### [TASK GOAL]
Find the line containing "destruct (tans_flags_spec f" in the entries below. Restate it and each line after it, word for word, up to and including the line containing "set (h := PktHeader _ _ _ _ _ _).".

### [SOURCE MATERIAL]

Context (dict : netc_dict_t) (fl : Z) (f : Z) (csrc tans_src : list Z) (did_lzp : bool).
Let tables := netc_get_tables d dict.
Let compact := has (c_flags d) NETC_CFG_FLAG_COMPACT_HDR.
Hypothesis dict_eq : c_dict d = Some dict.
Hypothesis src_len : zlen src <= NETC_MAX_PACKET_SIZE.
Hypothesis csrc_ok : delta_of d src f csrc.
Hypothesis filt_ok : filtered (netc_get_lzp_table d) did_lzp csrc tans_src.

Lemma single_decodes_to t m q :
  single_spec dict tables tans_src fl compact t -> (tr_x2 t = true -> Z.odd (zlen src) = false) ->
  decodes_to (PktHeader (u16 (zlen src)) (u16 (zlen (tr_payload t))) (Z.lor f (extra_flags (tr_mreg t) (tr_x2 t) fl))
                (tans_algorithm false did_lzp (tr_mreg t) (tr_tbl t)) m q) (tr_payload t).
Proof.
  intros [Hm Hi Hx Hv Hdec] Hodd dst n Hdst. exists 0.
  destruct csrc_ok as [Hf Hb Hl Hu _]. destruct (filtered_bytes _ _ _ _ filt_ok Hb) as [Htb Htl].
  destruct (tans_flags_spec f (tr_mreg t) (tr_x2 t) fl) as (_ & Fx & Fm & Fd & Fr & Fb & _); [done|by left|].
  set (f' := Z.lor f _) in *. rewrite u16_len by done. rewrite Hm in Fb |- *.
  set (base := if did_lzp then NETC_ALG_LZP else NETC_ALG_TANS).
  assert (tans_algorithm false did_lzp 0 (tr_tbl t) = alg_byte base (tr_tbl t)) as -> by (by destruct did_lzp).
  destruct (alg_byte_spec base (tr_tbl t)) as (Hab & Han & Has); [destruct did_lzp; auto|done|].
  unfold decompress_dispatch. cbn [algorithm]. rewrite Han, dict_eq. fold tables compact.
  set (h := PktHeader _ _ _ _ _ _).
  assert (decode_tans (Some dict) tables h (tr_payload t) dst compact = Ok tans_src) as Hdt.
  { apply Hdec; unfold h; cbn [hdr_flags original_size algorithm]; [|lia|done| |done|done].
    - rewrite Htl, Hl. done.
    - rewrite Fb. done. }
  unfold filtered in filt_ok. destruct did_lzp; subst base; alg_tests.
  - unfold decompress_lzp. destruct filt_ok as (lzp & -> & Hlo & Hfl). rewrite dict_eq, Hdt. mstep.
    destruct (lzp_filter_bytes lzp csrc tans_src) as (_ & _ & Hun); [done..|].
    rewrite Hun. simpl lift. mstep.
    change (hdr_flags h) with f'. rewrite (postpass_ext _ f) by done. by rewrite Hu.
  - unfold decompress_tans. rewrite dict_eq, Hdt. mstep. rewrite filt_ok.
    change (hdr_flags h) with f'. rewrite (postpass_ext _ f) by done. by rewrite Hu.
Qed.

### [EXERCISE OUTPUT]
  destruct (tans_flags_spec f (tr_mreg t) (tr_x2 t) fl) as (_ & Fx & Fm & Fd & Fr & Fb & _); [done|by left|].
  set (f' := Z.lor f _) in *. rewrite u16_len by done. rewrite Hm in Fb |- *.
  set (base := if did_lzp then NETC_ALG_LZP else NETC_ALG_TANS).
  assert (tans_algorithm false did_lzp 0 (tr_tbl t) = alg_byte base (tr_tbl t)) as -> by (by destruct did_lzp).
  destruct (alg_byte_spec base (tr_tbl t)) as (Hab & Han & Has); [destruct did_lzp; auto|done|].
  unfold decompress_dispatch. cbn [algorithm]. rewrite Han, dict_eq. fold tables compact.
  set (h := PktHeader _ _ _ _ _ _).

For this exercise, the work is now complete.